For many participants, it was their first exposure to a smartphone. However, as phones have proliferated around the globe, policymakers and impact investors have homed in on them as a crucial tool for improving people’s livelihoods. “Despite this enthusiasm, there is little empirical evidence on the causal effects of such technology for stimulating changes at an individual entrepreneur level or at an overall business level,” the researchers write.

They split the entrepreneurs with phones into two groups: a “placebo” group of 50, who got no support and no app; and a treatment group of 250, who got the app and monthly visits from analysts who taught them how to enter data and interpret the analytics. An additional control group of 250 business leaders didn’t receive phones.

More brainpower

Starting in July 2019, the treatment group learned to enter data on sales, products, customers, and marketing into the app, which every month automatically produced a report including statistics and data visualizations. The analysts would go over the report with the business owners and explain what the statistics meant and how the various tables and graphs were generated. However, they did not offer guidance on what the entrepreneurs could do with the information they now had.

For the first few months of the study, the response was underwhelming. Only about 30 percent of the businesses in the treatment group used the app daily. But as participants began to understand the data better, their daily app use ramped up to 60 percent. Over the seven months of the study, the researchers find that the sales and profits for businesses in this group rose by 36 percent and 29 percent, respectively, compared with the control group.

Business owners also recorded a higher level of customer interaction and made more adjustments to product pricing on the basis of the data. They also began taking more care with their accounting, creating income statements and budgets, and more closely monitoring the cash flow of their business.

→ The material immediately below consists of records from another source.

(* ===== verification/ServerLive.v ===== *)
(** * Waking long polls (crates/mail4agent-server/src/live.rs)

    A sync registers for a key, reads the database and then waits; a write wakes the key. The
    registry as a step relation over the atomic actions of the code: the map is read and written
    under its lock, which a wake holds from bumping the generation until it has notified the
    waiters; the counters of an entry are atomics outside the lock. The theorem is that no wake is
    lost, with any number of waiters, wakers and droppers interleaved.

    Two fields of a registration are only there to say so: whether a wake of its key has begun, and
    whether one has ended, since the registration was made. The generation is a [u64] that goes up
    by one with each wake and is not taken to wrap.

    The second part is the registry of typing users (typing.rs) with its theorems. *)

From S2P Require Import Prelude.

Local Open Scope Z_scope.

Inductive WaitOutcome := Woken | TimedOut.

(** An entry is identified by its address, the number it has in [li_entries]. *)
Record KeyEntry := mkKeyEntry { ke_generation : Z; ke_interest : nat }.

Inductive Phase :=
| Registering              (** interest taken, generation not yet read *)
| Held                     (** [register] has returned *)
| Enabled (notified : bool)    (** [wait]: the [Notified] future is enabled *)
| Sleeping (notified : bool)   (** [wait]: the generation was unchanged *)
| Returned (outcome : WaitOutcome)
| Pruning                  (** [drop]: the last interest was given up *)
| Dropped.

Record Registration := mkRegistration {
  rg_key : string;
  rg_entry : nat;
  rg_seen_generation : Z;
  rg_phase : Phase;
  rg_started : bool;
  rg_ended : bool }.

(** [li_waking] is the key and entry of the wake that holds the lock. *)
Record LiveRegistry := mkLive {
  li_keys : gmap string nat;
  li_entries : gmap nat KeyEntry;
  li_registrations : gmap nat Registration;
  li_waking : option (string * nat) }.

Definition LiveRegistry_new : LiveRegistry := mkLive ∅ ∅ ∅ None.

(** The registration still counts in its entry's interest. *)
Definition live (p : Phase) : bool := match p with Pruning | Dropped => false | _ => true end.
(** [register] has returned and the guard is not dropped. *)
Definition held (p : Phase) : bool := match p with Registering | Pruning | Dropped => false | _ => true end.

(** [wait] has not returned. *)
Definition pending (p : Phase) : bool := match p with Held | Enabled _ | Sleeping _ => true | _ => false end.

Lemma held_live p : held p = true → live p = true.
Proof. by destruct p. Qed.
Lemma pending_live p : pending p = true → live p = true.
Proof. by destruct p. Qed.

Definition with_phase (r : Registration) (p : Phase) : Registration := mkRegistration (rg_key r) (rg_entry r) (rg_seen_generation r) p (rg_started r) (rg_ended r).

(** [notify_waiters]: every enabled future of the entry completes. *)
Definition notify (e : nat) (r : Registration) : Registration :=
  if bool_decide (rg_entry r = e) then
    match rg_phase r with
    | Enabled _ => with_phase r (Enabled true)
    | Sleeping _ => with_phase r (Sleeping true)
    | _ => r
    end
  else r.

(** The two marks; a wait that has returned keeps what it had. *)
Definition mark_started (k : string) (r : Registration) : Registration :=
  if bool_decide (rg_key r = k) && pending (rg_phase r) then mkRegistration (rg_key r) (rg_entry r) (rg_seen_generation r) (rg_phase r) true (rg_ended r) else r.
Definition mark_ended (k : string) (r : Registration) : Registration :=
  if bool_decide (rg_key r = k) && pending (rg_phase r) && rg_started r
  then mkRegistration (rg_key r) (rg_entry r) (rg_seen_generation r) (rg_phase r) (rg_started r) true else r.

Definition add_interest (en : KeyEntry) : KeyEntry := mkKeyEntry (ke_generation en) (ke_interest en + 1).
Definition sub_interest (en : KeyEntry) : KeyEntry := mkKeyEntry (ke_generation en) (ke_interest en - 1).
Definition bump (en : KeyEntry) : KeyEntry := mkKeyEntry (ke_generation en + 1) (ke_interest en).

Definition fresh_registration (k : string) (e : nat) : Registration := mkRegistration k e 0 Registering false false.

(** Dropping the map entry, if it is still this one and nobody is interested. *)
Definition prune (l : LiveRegistry) (r : Registration) : gmap string nat :=
  if bool_decide (li_keys l !! rg_key r = Some (rg_entry r)) && bool_decide (ke_interest <$> li_entries l !! rg_entry r = Some 0%nat)
  then delete (rg_key r) (li_keys l) else li_keys l.

Inductive step : LiveRegistry → LiveRegistry → Prop :=
| register_new l id k e :
    li_waking l = None → li_keys l !! k = None → li_entries l !! e = None → li_registrations l !! id = None →
    step l (mkLive (<[k := e]> (li_keys l)) (<[e := mkKeyEntry 0 1]> (li_entries l)) (<[id := fresh_registration k e]> (li_registrations l)) None)
| register_known l id k e en :
    li_waking l = None → li_keys l !! k = Some e → li_entries l !! e = Some en → li_registrations l !! id = None →
    step l (mkLive (li_keys l) (<[e := add_interest en]> (li_entries l)) (<[id := fresh_registration k e]> (li_registrations l)) None)
| load_generation l id r en :
    li_registrations l !! id = Some r → rg_phase r = Registering → li_entries l !! rg_entry r = Some en →
    step l (mkLive (li_keys l) (li_entries l) (<[id := mkRegistration (rg_key r) (rg_entry r) (ke_generation en) Held false false]> (li_registrations l)) (li_waking l))
| wait_enable l id r :
    li_registrations l !! id = Some r → rg_phase r = Held →
    step l (mkLive (li_keys l) (li_entries l) (<[id := with_phase r (Enabled false)]> (li_registrations l)) (li_waking l))
| wait_changed l id r b en :
    li_registrations l !! id = Some r → rg_phase r = Enabled b → li_entries l !! rg_entry r = Some en → ke_generation en ≠ rg_seen_generation r →
    step l (mkLive (li_keys l) (li_entries l) (<[id := with_phase r (Returned Woken)]> (li_registrations l)) (li_waking l))
| wait_unchanged l id r b en :
    li_registrations l !! id = Some r → rg_phase r = Enabled b → li_entries l !! rg_entry r = Some en → ke_generation en = rg_seen_generation r →
    step l (mkLive (li_keys l) (li_entries l) (<[id := with_phase r (Sleeping b)]> (li_registrations l)) (li_waking l))
| wait_notified l id r :
    li_registrations l !! id = Some r → rg_phase r = Sleeping true →
    step l (mkLive (li_keys l) (li_entries l) (<[id := with_phase r (Returned Woken)]> (li_registrations l)) (li_waking l))
| wait_timeout l id r :
    li_registrations l !! id = Some r → rg_phase r = Sleeping false →
    step l (mkLive (li_keys l) (li_entries l) (<[id := with_phase r (Returned TimedOut)]> (li_registrations l)) (li_waking l))
| drop_interest l id r en :
    li_registrations l !! id = Some r → held (rg_phase r) = true → li_entries l !! rg_entry r = Some en →
    step l (mkLive (li_keys l) (<[rg_entry r := sub_interest en]> (li_entries l))
              (<[id := with_phase r (if bool_decide (ke_interest en = 1%nat) then Pruning else Dropped)]> (li_registrations l)) (li_waking l))
| drop_prune l id r :
    li_waking l = None → li_registrations l !! id = Some r → rg_phase r = Pruning →
    step l (mkLive (prune l r) (li_entries l) (<[id := with_phase r Dropped]> (li_registrations l)) None)
| wake_unknown l k :
    li_waking l = None → li_keys l !! k = None →
    step l (mkLive (li_keys l) (li_entries l) ((λ r, mark_ended k (mark_started k r)) <$> li_registrations l) None)
| wake_bump l k e en :
    li_waking l = None → li_keys l !! k = Some e → li_entries l !! e = Some en →
    step l (mkLive (li_keys l) (<[e := bump en]> (li_entries l)) (mark_started k <$> li_registrations l) (Some (k, e)))
| wake_notify l k e :
    li_waking l = Some (k, e) →
    step l (mkLive (li_keys l) (li_entries l) ((λ r, mark_ended k (notify e r)) <$> li_registrations l) None).

Definition reachable (l : LiveRegistry) : Prop := rtc step LiveRegistry_new l.

(** ** The invariant *)

(** The registrations that count in the interest of an entry. *)
Definition counts_in (e : nat) (ir : nat * Registration) : Prop := rg_entry ir.2 = e ∧ live (rg_phase ir.2) = true.
#[local] Instance counts_in_dec e ir : Decision (counts_in e ir) := and_dec _ _.
Definition interested (l : LiveRegistry) (e : nat) : nat := size (filter (counts_in e) (li_registrations l)).

(** A registration that holds its entry: the entry is the one in the map; a wake that began since
    has bumped it; and if it sleeps through a wake, it is notified or about to be. *)
Record reg_ok (l : LiveRegistry) (r : Registration) : Prop := {
  ro_mapped : live (rg_phase r) = true → li_keys l !! rg_key r = Some (rg_entry r);
  ro_entry : is_Some (li_entries l !! rg_entry r);
  ro_started : pending (rg_phase r) = true → ∀ en, li_entries l !! rg_entry r = Some en →
    rg_seen_generation r ≤ ke_generation en ∧ (rg_started r = true → rg_seen_generation r < ke_generation en);
  ro_sleeping : ∀ b, rg_phase r = Sleeping b → rg_started r = true → b = true ∨ li_waking l = Some (rg_key r, rg_entry r);
  ro_ended : rg_ended r = true → rg_started r = true;
  ro_missed : ∀ b, rg_phase r = Sleeping b → rg_ended r = true → b = true;
  ro_timed_out : rg_phase r = Returned TimedOut → rg_ended r = false }.

Record live_ok (l : LiveRegistry) : Prop := {
  lo_regs : ∀ id r, li_registrations l !! id = Some r → reg_ok l r;
  lo_interest : ∀ e en, li_entries l !! e = Some en → ke_interest en = interested l e;
  lo_waking : ∀ k e, li_waking l = Some (k, e) → li_keys l !! k = Some e }.

Lemma new_ok : live_ok LiveRegistry_new.
Proof. split; cbn; [by intros id r ?%lookup_empty_Some|by intros e en ?%lookup_empty_Some|done]. Qed.

(** ** Counting *)

Section Count.
Context (m : gmap nat Registration) (e : nat).
Abbreviation cnt m := (size (filter (counts_in e) m)).

Lemma count_same id r r' : m !! id = Some r → (counts_in e (id, r) ↔ counts_in e (id, r')) → cnt (<[id := r']> m) = cnt m.
Proof.
  intros Hid Hiff. destruct (decide (counts_in e (id, r'))) as [Hp|Hn].
  - rewrite map_filter_insert_True by done. rewrite map_size_insert_Some; [done|]. exists r. apply map_lookup_filter_Some. split; [done|by apply Hiff].
  - rewrite map_filter_insert_False by done. f_equal. apply map_filter_delete_not. intros r0. rewrite Hid. intros [= <-]. by rewrite Hiff.
Qed.

Lemma count_new id r : m !! id = None → counts_in e (id, r) → cnt (<[id := r]> m) = S (cnt m).
Proof. intros Hid Hp. rewrite map_filter_insert_True by done. rewrite map_size_insert_None; [done|]. apply map_lookup_filter_None. by left. Qed.

Lemma count_new_not id r : m !! id = None → ¬ counts_in e (id, r) → cnt (<[id := r]> m) = cnt m.
Proof. intros Hid Hn. rewrite map_filter_insert_False by done. by rewrite delete_id. Qed.

Lemma count_drop id r r' : m !! id = Some r → counts_in e (id, r) → ¬ counts_in e (id, r') → S (cnt (<[id := r']> m)) = cnt m.
Proof.
  intros Hid Hp Hn. rewrite map_filter_insert_False by done. rewrite map_filter_delete. rewrite map_size_delete_Some; [|exists r; by apply map_lookup_filter_Some].
  assert (Hpos : size (filter (counts_in e) m) ≠ 0%nat); [|lia]. intros Hz%map_size_empty_iff. assert (Hl : filter (counts_in e) m !! id = Some r) by (by apply map_lookup_filter_Some).
  by rewrite Hz, lookup_empty in Hl.
Qed.

Lemma count_fmap (f : Registration → Registration) : (∀ r, rg_entry (f r) = rg_entry r) → (∀ r, live (rg_phase (f r)) = live (rg_phase r)) → cnt (f <$> m) = cnt m.
Proof.
  intros He Hl. rewrite map_filter_fmap, map_size_fmap. f_equal. apply map_filter_ext. intros i x _. unfold counts_in. cbn. by rewrite He, Hl.
Qed.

Running six psychological tests, the researchers find that the use of technology improved the participants’ abilities relating to reasoning, memory, logic, and calculations. Members of the treatment group scored higher than those in the placebo and control groups.

In a cost-benefit analysis, the researchers find that using the app would lead to a variable cost of about $4–$6 a month. They estimate an up-front fixed cost of $170–$210 for each business (when not subsidized by the study). Their projections suggest that businesses could break even in about 7–10 months and start generating higher earnings after that.

The main study ended as the COVID-19 pandemic broke out, but follow-up contact by the researchers indicates that the app also helped businesses survive the pandemic. In March 2021, the researchers contacted 14 randomly selected participants in the initial treatment group. Thirteen reported keeping some sort of data records, eleven said they analyzed the data and used it to make business decisions, and nine said the analytics helped them develop resilience to COVID-related shocks. The entrepreneurs cited the ability to identify and stock popular products, target loyal customers, and quickly cut costs in response to lockdowns.